[[ GIVEN DATA, beginning ]]

Lemma sim_plan kv pa act sn rr a ch x snap iso q :
  repr (mkRowSys kv pa act (Some x) None sn rr) a -> chain_inv a ch ->
  x ∈ act -> stmt_snapshot (mkRowSys kv pa act (Some x) None sn rr) x snap iso ->
  eval_plan_qual kv kv pa snap tb rowid x iso = Ok (Some (p_cur q, p_row q)) ->
  (row_ok (p_row q) -> pending_rows_ok q) ->
  exists a', astep a a' /\
    repr (mkRowSys kv pa act (Some x) (Some (pending_ops x q)) sn rr) a'.
Proof.
  intros Hp Hi Hx Hs Hev Hq.
  assert (snap ∈ a_snaps a) as Hsn by (destruct Hs as [Hs _]; by rewrite <- (p_snaps _ _ Hp)).
  pose proof (eval_plan_qual_repr _ _ Hp snap x iso (p_snaps_ok _ _ Hp _ Hsn)) as Hsel.
  cbn [r_kv r_pa] in Hsel. rewrite Hev in Hsel.
  assert (a_pending a = None) as HP by (pose proof (p_pend _ _ Hp); by destruct (a_pending a)).
  eexists. split.
  - apply (as_plan a x snap iso q); [by rewrite <- (p_active _ _ Hp)|by rewrite <- (p_lock _ _ Hp)|
      done| |done]. split; [done|]. destruct Hs as [_ Hs]. by rewrite <- (p_rr _ _ Hp).
  - destruct Hsel as [[m Em] _]. apply (p_rows _ _ Hp) in Em as (_ & _ & Hr).
    destruct Hp; split; repr_simpl; try done. exists x. auto.
Qed.

Lemma sim_flush kv pa act x ops sn rr a ch :
  repr (mkRowSys kv pa act (Some x) (Some ops) sn rr) a -> chain_inv a ch ->
  exists a', astep a a' /\ repr (mkRowSys (local_commit kv ops) pa act (Some x) None sn rr) a'.
Proof.
  intros Hp Hi. pose proof (p_pend _ _ Hp) as Hpp. cbn [r_pending] in Hpp.
  destruct (a_pending a) as [q|] eqn:Eq; [|done]. destruct Hpp as (y & El & -> & Hq).
  pose proof (p_lock _ _ Hp) as El'. cbn [r_lock] in El'. rewrite El in El'. injection El' as <-.
  destruct (c_pend _ _ Hi q Eq) as (y & r & m & row & El' & Hy & _ & Em & _).
  rewrite El in El'. injection El' as <-.
  destruct (p_rows _ _ Hp _ _ _ Em) as (Hc & _).
  assert (u64_ok x) as Hxu.
  { apply (c_lock _ _ Hi) in El. pose proof (p_bound _ _ Hp). width_lia. }
  destruct (flush_versions kv a x q) as (Hops & HV & Hok); try done; [apply Hp..|].
  eexists. split; [by eapply as_flush|]. by eapply sim_vers.
Qed.

Lemma sim_commit_abort kv pa act l p sn rr a ch x :
  repr (mkRowSys kv pa act l p sn rr) a -> chain_inv a ch -> x ∈ act ->
  ((l = Some x -> p = None) -> exists a', astep a a' /\
     repr (mkRowSys (local_commit kv [clog_put_op x Committed]) pa (act ∖ {[x]}) l p sn rr) a') /\
  (forall recorded : bool, exists a', astep a a' /\
     repr (mkRowSys (if recorded then local_commit kv [clog_put_op x Aborted] else kv) pa
             (act ∖ {[x]}) l (if decide (l = Some x) then None else p) sn rr) a').
Proof.
  intros Hp Hi Hx. pose proof (p_bound _ _ Hp) as Hb.
  assert (x ∈ a_active a) as Hxa by (by rewrite <- (p_active _ _ Hp)).
  assert (u64_ok x) as Hxu by (apply (c_act _ _ Hi), (c_run _ _ Hi) in Hxa; width_lia).
  assert (forall y, y ∈ a_com a -> u64_ok y) as Hcu
    by (intros y Hy%(c_com _ _ Hi); width_lia).
  pose proof (p_lock _ _ Hp) as El. pose proof (p_pend _ _ Hp) as Hpp. repr_simpl. split.
  - intros Hlp. eexists. split.
    + apply as_commit; [exact Hxa|]. rewrite <- El. intros E. rewrite (Hlp E) in Hpp.
      by destruct (a_pending a).
    + eapply sim_end; try done; [by left|]. by destruct p, (a_pending a).
  - intros recorded. eexists. split; [by apply as_abort|]. rewrite <- El.
    assert (repr (mkRowSys kv pa (act ∖ {[x]}) l (if decide (l = Some x) then None else p) sn rr)
              (end_txn (a_com a) x (if decide (l = Some x) then None else a_pending a) a)) as Hun.
    { destruct Hp; split; repr_simpl; try done; [by rewrite p_active0|]. by case_decide. }
    destruct recorded; [|done].
    eapply sim_end; try done.
    + right. split_and!; try done. intros Hc. by apply (c_disj _ _ Hi x).
    + case_decide; [done|]. by destruct p, (a_pending a).
Qed.

(** Every step on the store is a step of the abstract machine, or none. *)
Lemma rstep_simulated s s' a ch :
  rstep s s' -> repr s a -> chain_inv a ch ->
  exists a', (a' = a \/ astep a a') /\ repr s' a'.
Proof.
  intros Hst Hp Hi.
  enough (repr s' a \/ exists a', astep a a' /\ repr s' a') as [?|(a' & ? & ?)] by eauto.
  destruct Hst.
  - right. destruct (sim_begin _ _ _ _ _ _ _ _ _ _ _ iso Hp H1 H2) as [-> Hr].
    eexists. split; [|exact Hr]. apply as_begin. by rewrite <- (p_snaps _ _ Hp).
  - right. eexists. split; [apply as_snapshot|]. destruct Hp; split; repr_simpl; try done.
    + by rewrite p_pa0, p_snaps0.
    + intros sn' [->|?]%elem_of_cons; [apply procarray_snapshot_ok|auto].
  - right. by eapply sim_insert.
  - right. eexists. split.
    + apply as_lock; [by rewrite <- (p_active _ _ Hp)|by rewrite <- (p_lock _ _ Hp)].
    + pose proof (p_pend _ _ Hp) as Hpp. pose proof (p_lock _ _ Hp) as El.
      destruct Hp; split; repr_simpl; try done.
      destruct p, (a_pending a); try done. destruct Hpp as (? & ? & _). congruence.
  - right. apply (sim_plan _ _ _ _ _ _ _ _ _ _ (PUpdate c cur next) Hp Hi H1 H2 H3). by intros.
  - right. apply (sim_plan _ _ _ _ _ _ _ _ _ _ (PDelete c cur) Hp Hi H1 H2 H3). by intros.
  - right. by eapply sim_flush.
  - right. by eapply sim_commit_abort.
  - right. by eapply sim_commit_abort.
  - right. eexists. split; [apply as_finish; by rewrite <- (p_active _ _ Hp)|].
    destruct Hp; split; repr_simpl; try done. by rewrite p_pa0.
  - right. eexists. split.
    + eapply as_release; [by rewrite <- (p_lock _ _ Hp)|]. pose proof (p_pa _ _ Hp) as E. simpl in E.
      by rewrite E in H1.
    + pose proof (p_pend _ _ Hp) as Hpp. pose proof (p_lock _ _ Hp) as El.
      pose proof (p_pa _ _ Hp) as Epa. pose proof (c_pend _ _ Hi) as Hcp.
      pose proof (c_act _ _ Hi) as Hca.
      destruct Hp; split; repr_simpl; try done. subst pa. simpl in H1.
      destruct p, (a_pending a) as [q|]; try done.
      destruct (Hcp q eq_refl) as (y & ? & ? & ? & Ey & Hy & _). apply Hca in Hy. congruence.
  - right. eexists. split; [apply as_crash|]. destruct Hp; split; repr_simpl; try done; [|set_solver].
    rewrite p_open0 in H1. by simplify_eq.
  - left. eapply repr_frame; [| | |exact Hp]; unfold local_commit.
    + intros k Hk. apply kv_get_write_batch_other. intros op Hop%H1. destruct Hop as [Hop _].
      intros E. rewrite E in Hop. congruence.
    + intros x. apply kv_get_write_batch_other. intros op Hop%H1. by destruct Hop as (_ & _ & ?).
    + apply kv_get_write_batch_other. intros op Hop%H1. by destruct Hop as (_ & ? & _).
Qed.

(** ** What holds in every reachable state *)

(** The engine opens a store without prepared transactions, in which the row
    does not exist yet. *)
Record row_start (kv : MemKv) (pa : ProcArray) : Prop := {
  st_open : procarray_open kv PDurable = Ok pa;
  st_bound : next_xid pa < 2 ^ 64;
  st_absent : forall k, starts_with (row_key (t_id tb) rowid) k = true -> kv_get kv k = None;
  st_plain : clog_plain kv;
  st_com : forall x, u64_ok x -> clog_get kv x = Ok Committed -> 1 <= x < next_xid pa
}.

Definition row_init (kv : MemKv) (pa : ProcArray) : RowSys := mkRowSys kv pa ∅ None None [] ∅.

Definition is_committed (kv : MemKv) (x : Z) : bool :=
  match clog_get kv x with Ok Committed => true | _ => false end.

Lemma is_committed_spec kv x : is_committed kv x = true <-> clog_get kv x = Ok Committed.
Proof. unfold is_committed. destruct (clog_get kv x) as [[]|]; naive_solver. Qed.

Lemma row_start_repr kv pa :
  row_start kv pa -> exists a, repr (row_init kv pa) a /\ chain_inv a [].
Proof.
  intros [Ho Hb Ha Hpl Hc].
  assert (1 <= next_xid pa /\ pa = mkProcArray (next_xid pa) ∅ PDurable) as [H1 Epa].
  { unfold procarray_open in Ho. apply bind_Ok in Ho as (n & _ & [= <-]). simpl. split; [lia|done]. }
  set (com := list_to_set (List.filter (is_committed kv) (seqZ 1 (next_xid pa))) : gset Z).
  assert (forall x, x ∈ com <-> clog_get kv x = Ok Committed /\ 1 <= x < 1 + next_xid pa) as Hcom.
  { intros x. unfold com. rewrite elem_of_list_to_set, list_elem_of_In, filter_In.
    rewrite <- list_elem_of_In, elem_of_seqZ, is_committed_spec. tauto. }
  assert (forall x, x ∈ com -> 1 <= x < next_xid pa) as Hcb.
  { intros x [E Hx]%Hcom. apply Hc; [width_lia|done]. }
  exists (abs_init (next_xid pa) com). split; [|by apply abs_init_inv].
  unfold row_init, abs_init. split; repr_simpl; try done.
  - intros k v Hk. rewrite (Ha k Hk). split; [done|]. by intros (x & m & row & ? & _).
  - intros x Hx. rewrite Hcom. split; [|by intros [? _]]. intros E. split; [done|].
    pose proof (Hc x Hx E). lia.
  - by rewrite Ho, Epa at 1.
  - by intros ? ?%not_elem_of_nil.
Qed.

[[ GIVEN DATA, end ]]

### AIM OF THE TASK
State the count of lines above containing the string "injection", and add nothing to it.

### RESPONSE TO THE EXERCISE
2